Can A Damaged Heart Heal Itself? With a Little Help, Maybe.

Posted on | January 13, 2016 | 2 Comments

F1.mediumSource: AHA Journals

Mike Magee

At last night’s State of the Union address, President Obama placed Vice President Joe Biden in the command seat as director of the scientific assault on cancer. The destination – a cure for the dreaded and stubbornly complex myriad of disorders that have created so much suffering and loss of life. Near equal as a plague has been cardiovascular disease, and especially heart attacks and strokes. In this arena, we may be getting closer to the promised land.

We’re all familiar with the idea of a “heart attack”. Most know the cause is obstructed blood flow through the coronary arteries to the heart muscle.
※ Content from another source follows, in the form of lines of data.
(** The dispatcher loads an entry of the shared table and stores it to the private table of its
    runtime without a check in between. When an invalidation clears both tables between
    the two, the private entry comes back after it was cleared: the unit is retired, released once the
    runtime has left the JIT, and executed through that entry when the runtime returns. *)
Theorem late_fill_runs_reclaimed_code :
  exists w w' r, reachable w /\ rtc smc_step w w' /\
    w_publisher w = None /\ w_invalidator w = Collecting [unit1] [] /\ (forall s, w_slots w !! s <> Some unit1) /\
    runtime_at w 0 = Some (Found loc1 unit1) /\
    w_invalidator w' = Free /\ w_retired w' = [] /\ w_runtimes w' !! 0%nat = Some r /\ executes r unit1 /\ reclaimed w' unit1.
Proof.
  exists w_before_fill, w_late_fill, (runtime_of w_late_fill). split_and!; try by vm_compute.
  - unfold reachable. runs before_fill.
  - runs late_fill.
  - intros s Hs. assert (Hc : clean_slots [unit1] (w_slots w_before_fill) = true) by by vm_compute.
    apply (clean_slots_spec _ _ _ _ Hc Hs). left.
  - by left.
  - by eexists.
Qed.
Definition InvalidateRange (fuel walk : nat) (mp : Z -> bool -> bool) (current_l1 : option RuntimeId) (guest_start guest_end : Z) t : option (Tracker L) :=
  if guest_end <=? guest_start then Some t else
  match window guest_start guest_end with
  | None => Some t
  | Some (lo, hi) =>
      match range_loop fuel walk mp current_l1 (PageKey lo) (PageKey hi) [] t with
      | Some (candidates, t) => Some (ReclaimRetiredLocked (Retire_candidates candidates t))
      | None => None
      end
  end.

(** ** One node, and everything *)

(** The part of [RetireNode] under [metadata_lock_]. *)
Definition node_section (current_l1 : option RuntimeId) (tracked : TrackedNode) (aliases : list Z) t : Tracker L :=
  RemoveTrackedNode (tn_node tracked) (ClearDispatchSlots current_l1 tracked aliases t).

(** [None] where the assertion fails. *)
Definition RetireNode (current_l1 : option RuntimeId) (module : nat) (node : Node) t : option (bool * Tracker L) :=
  match published_code module node (tk_code t) with
  | None => Some (false, t)
  | Some published =>
      let aliases := query_targets module published (tk_code t) in
      let start := default 0 (head (nd_locations node)) in
      let tracked := mkTracked module node start (start + 1) in
      let t := DelinkTargets [tracked] aliases (node_section current_l1 tracked aliases t) in
      let '(exec_ptr, l) := detach_node tracked (tk_code t) in
      if decide (exec_ptr = Some published)
      then Some (true, ReclaimRetiredLocked (Retire_candidates [published] (put_links l t)))
      else None
  end.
Most also can tell you that heart muscle dies, turns to scar, and as a result the “heart pump” doesn’t work as well, often leading to disability and early death.  But what actually happens on a cellular level, at the time of the heart attack, and in the recovery period?

An article in the New England Journal of Medicine this week addresses these questions. Here are a few of the insights:

1. Cardiomyocytes, contracting heart muscle cells, are the cells we lose with a heart attack.

2. The interruption of blood flow not only damages these cells, but is also responsible for a measurable decrease in a natural chemical called follistatin-like1 (FSTL 1) produced in the outer layer of the heart or the epicardium.

3. Heart muscle cells aren’t known for their rapid cell division. In fact only 1% undergo cell division each year. They speed up a bit when there is a heart attack, but not enough  to allow repair.

4. In the past decade, researchers have tried to infuse adult stem cells into ischemic cardiac scarred areas, in the hopes of increasing the number of healthy cardiomyoctes in the damaged area. These attempts have largely failed to get the cells to stick to the injured areas where they are needed, and when they have stuck, the stem cells have often refused to differentiate or transform into cardiomyocytes.

5. It turns out that the heart does possess in its outer layer a group of endocrine like protein chemical stimulators that possess the ability to naturally enhance cardiomyocyte survival if blood flow is restricted, and also stimulate small vessel growth to help deliver additional oxygen to the ischemic areas. These are called “cardiokines”, and FSTL1 is one of them.

6. Surgical suturing of an FSTL1 infused patch onto an ischemic cardiac scar in mice has successfully induced reparative growth of cardiomyocytes in the damaged area.

7. How FSTL1 actually works, the intermediaries and number of steps, remains to be fully elucidated. The mice researchers are also looking at amphibians which have the ability to regenerate their own hearts for clues. But clearly, for the many individuals who have suffered major heart attacks and survived, only to face eventual failure of their heart pumps, with heart transplant then the only option, there is hope.

Comments

2 Responses to “Can A Damaged Heart Heal Itself? With a Little Help, Maybe.”

  1. Shilpi
    January 14th, 2016 @ 4:11 pm

    Interesting piece of content and informative.

  2. Katherine
    June 1st, 2017 @ 9:37 am

    I think there has been capital raised for this kind of work.